§ What you will do:
Here the job is to return only the lines of the material, exactly, from the first one to the line with "destruct (negb (bad =? 0)).".

§ Material shown:
Lemma read_locked_spec w P rc ch mem : can_read w → index w P → (∀ p, mem = Some p → shape p) → sized w →
  ∃ rc' bad ch' w' P', read_locked w rc ch mem = Some (rc', bad, ch', w') ∧ passed w w' ∧ index w' P' ∧ sized w' ∧
    (rc' = SQLITE_OK → attached w' P').
Proof.
  intros Hc Hi Hmem Hsz. unfold read_locked. set (bW := writeLock w).
  (* with the lock in hand *)
  assert (Hin : ∀ w1, can_read w1 → index w1 P → sized w1 → writeLock w1 ≠ 0 →
    ∃ rc' bad ch' w' P', (let* (rc, _, pWal) := walIndexPage w1 0 in
      let* (rc, badHdr, pChanged, pWal) :=
        if rc =? SQLITE_OK then
          let* (badHdr, pChanged, pWal) := walIndexTryHdr pWal ch in
          if negb (badHdr =? 0) then let* (rc, pWal) := walIndexRecover pWal mem in Some (rc, badHdr, 1, pWal)
          else Some (rc, badHdr, pChanged, pWal)
        else Some (rc, 1, ch, pWal) in
      Some (rc, badHdr, pChanged, if bW =? 0 then walUnlockExclusive (set_writeLock pWal 0) WAL_WRITE_LOCK 1 else pWal))
      = Some (rc', bad, ch', if bW =? 0 then walUnlockExclusive (set_writeLock w' 0) WAL_WRITE_LOCK 1 else w') ∧ passed w1 w' ∧ index w' P' ∧ sized w' ∧
      (rc' = SQLITE_OK → attached w' P')).
  { intros w1 Hc1 Hi1 Hs1 Hw1. destruct (first_mapped w1 P Hi1 (cr_answers _ Hc1)) as (rc1 & b & w2 & E & Hp2 & Hi2 & Hb & _ & Hok).
    destruct (first_sized _ _ _ _ _ Hi1 E) as [Hs2|[_ ?]]; [|done]. rewrite E.
    destruct (Z.eqb_spec rc1 SQLITE_OK) as [->|Hne].
    2: { eexists _, _, _, w2, P. by split_and!. }
    pose proof (Hb (Hok eq_refl Hw1)) as Hw2. destruct (walIndexTryHdr_spec w2 P ch Hw2) as (bad & ch' & w3 & -> & Hw3 & Hp3).
    pose proof (passed_trans _ _ _ Hp2 Hp3) as Hp13.
    destruct (negb (bad =? 0)).
    2: { eexists _, _, _, w3, P. split_and!; try done; [apply Hw3|by eapply attached_sized]. }
    assert (can_read w3) as Hc3 by (by apply (passed_can_read w1 w3 P); [| |apply Hw3]).
    destruct (walIndexRecover_any w3 mem) as (rc4 & w4 & Q & -> & Ehd & Hi4 & Hlive & Hst & Ec & Ee & Hp4);
      [apply index_nil with P; apply Hw3|apply Hw3|apply (cr_bytes _ Hc3)|done|apply (cr_bytes _ Hc3)|apply (cr_ckpt _ Hc3)|apply (cr_held _ Hc3)|].
    eexists _, _, _, w4, Q. assert (attached w4 Q) as Hw4 by (by split). split; [done|].
    split; [apply (passed_trans _ w3); [done|by apply steady_passed]|]. split_and!; try done. by eapply attached_sized. }
  revert Hin. destruct (Z.eqb_spec bW 0) as [E0|Hne]; intros Hin; cbn [negb orb].
  - destruct (lock_range w WAL_WRITE_LOCK 1) as (rc1 & h & l & -> & Hh & Hno & Hun); [by apply (cr_held _ Hc)|].
    set (w1 := set_held (set_shm_locks w l) h).
    destruct (Z.eqb_spec rc1 SQLITE_OK) as [->|Hrc].
    2: { specialize (Hno Hrc). subst h. eexists _, _, _, w1, P. split; [done|]. split; [by split|]. split; [by apply (index_eq w)|by split]. }
    assert (can_read (set_writeLock w1 2)) as Hc1.
    { destruct Hc as [_ Hb Hs Ha Hck [Hh1 Hh2]]. split; try done; [exists P; by apply (index_eq w)|]. split; [|done].
      intros r Hr. change (r ∈ h) in Hr. destruct Hh as [->| ->]; [by apply Hh1|]. apply elem_of_cons in Hr as [->|Hr]; [|by apply Hh1].
      unfold WAL_WRITE_LOCK. cbn. lia. }
    destruct (Hin (set_writeLock w1 2) Hc1) as (rc' & bad & ch' & w' & P' & -> & Hp' & Hi' & Hs' & Hok); [by apply (index_eq w)|done|done|].
    set (w2 := set_writeLock w' 0).
    assert (passed w1 w2) as Hp2.
    { destruct Hp' as [E Ha]. injection E as E1 E2 E3 E4 E5 E6 E7 E8. split; [|done]. cbn. cbn in *. rewrite E1, E2, E4, E5, E6, E7, E8. by subst bW; rewrite E0. }
    assert (walUnlockExclusive w2 WAL_WRITE_LOCK 1 = set_held w2 (held w)) as Eu.
    { destruct Hp2 as [E _]. injection E as E1 E2 E3 E4 E5 E6 E7 E8. apply Hun; [done|exact E5|exact E7]. }
    exists rc', bad, ch', (walUnlockExclusive w2 WAL_WRITE_LOCK 1), P'. split; [done|]. split.
    { apply (passed_unlock w w2 h l); [done|]. intros w3 ??. by apply Hun. }
    rewrite Eu. split; [by apply (index_eq w')|]. split; [done|]. intros Erc. apply (attached_eq w'); [done|done|by apply Hok].
  - destruct (Hin w Hc Hi Hsz Hne) as (rc' & bad & ch' & w' & P' & -> & Hp' & Hi' & Hs' & Hok).
    by exists rc', bad, ch', w', P'.
Qed.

§ Result:
Lemma read_locked_spec w P rc ch mem : can_read w → index w P → (∀ p, mem = Some p → shape p) → sized w →
  ∃ rc' bad ch' w' P', read_locked w rc ch mem = Some (rc', bad, ch', w') ∧ passed w w' ∧ index w' P' ∧ sized w' ∧
    (rc' = SQLITE_OK → attached w' P').
Proof.
  intros Hc Hi Hmem Hsz. unfold read_locked. set (bW := writeLock w).
  (* with the lock in hand *)
  assert (Hin : ∀ w1, can_read w1 → index w1 P → sized w1 → writeLock w1 ≠ 0 →
    ∃ rc' bad ch' w' P', (let* (rc, _, pWal) := walIndexPage w1 0 in
      let* (rc, badHdr, pChanged, pWal) :=
        if rc =? SQLITE_OK then
          let* (badHdr, pChanged, pWal) := walIndexTryHdr pWal ch in
          if negb (badHdr =? 0) then let* (rc, pWal) := walIndexRecover pWal mem in Some (rc, badHdr, 1, pWal)
          else Some (rc, badHdr, pChanged, pWal)
        else Some (rc, 1, ch, pWal) in
      Some (rc, badHdr, pChanged, if bW =? 0 then walUnlockExclusive (set_writeLock pWal 0) WAL_WRITE_LOCK 1 else pWal))
      = Some (rc', bad, ch', if bW =? 0 then walUnlockExclusive (set_writeLock w' 0) WAL_WRITE_LOCK 1 else w') ∧ passed w1 w' ∧ index w' P' ∧ sized w' ∧
      (rc' = SQLITE_OK → attached w' P')).
  { intros w1 Hc1 Hi1 Hs1 Hw1. destruct (first_mapped w1 P Hi1 (cr_answers _ Hc1)) as (rc1 & b & w2 & E & Hp2 & Hi2 & Hb & _ & Hok).
    destruct (first_sized _ _ _ _ _ Hi1 E) as [Hs2|[_ ?]]; [|done]. rewrite E.
    destruct (Z.eqb_spec rc1 SQLITE_OK) as [->|Hne].
    2: { eexists _, _, _, w2, P. by split_and!. }
    pose proof (Hb (Hok eq_refl Hw1)) as Hw2. destruct (walIndexTryHdr_spec w2 P ch Hw2) as (bad & ch' & w3 & -> & Hw3 & Hp3).
    pose proof (passed_trans _ _ _ Hp2 Hp3) as Hp13.
    destruct (negb (bad =? 0)).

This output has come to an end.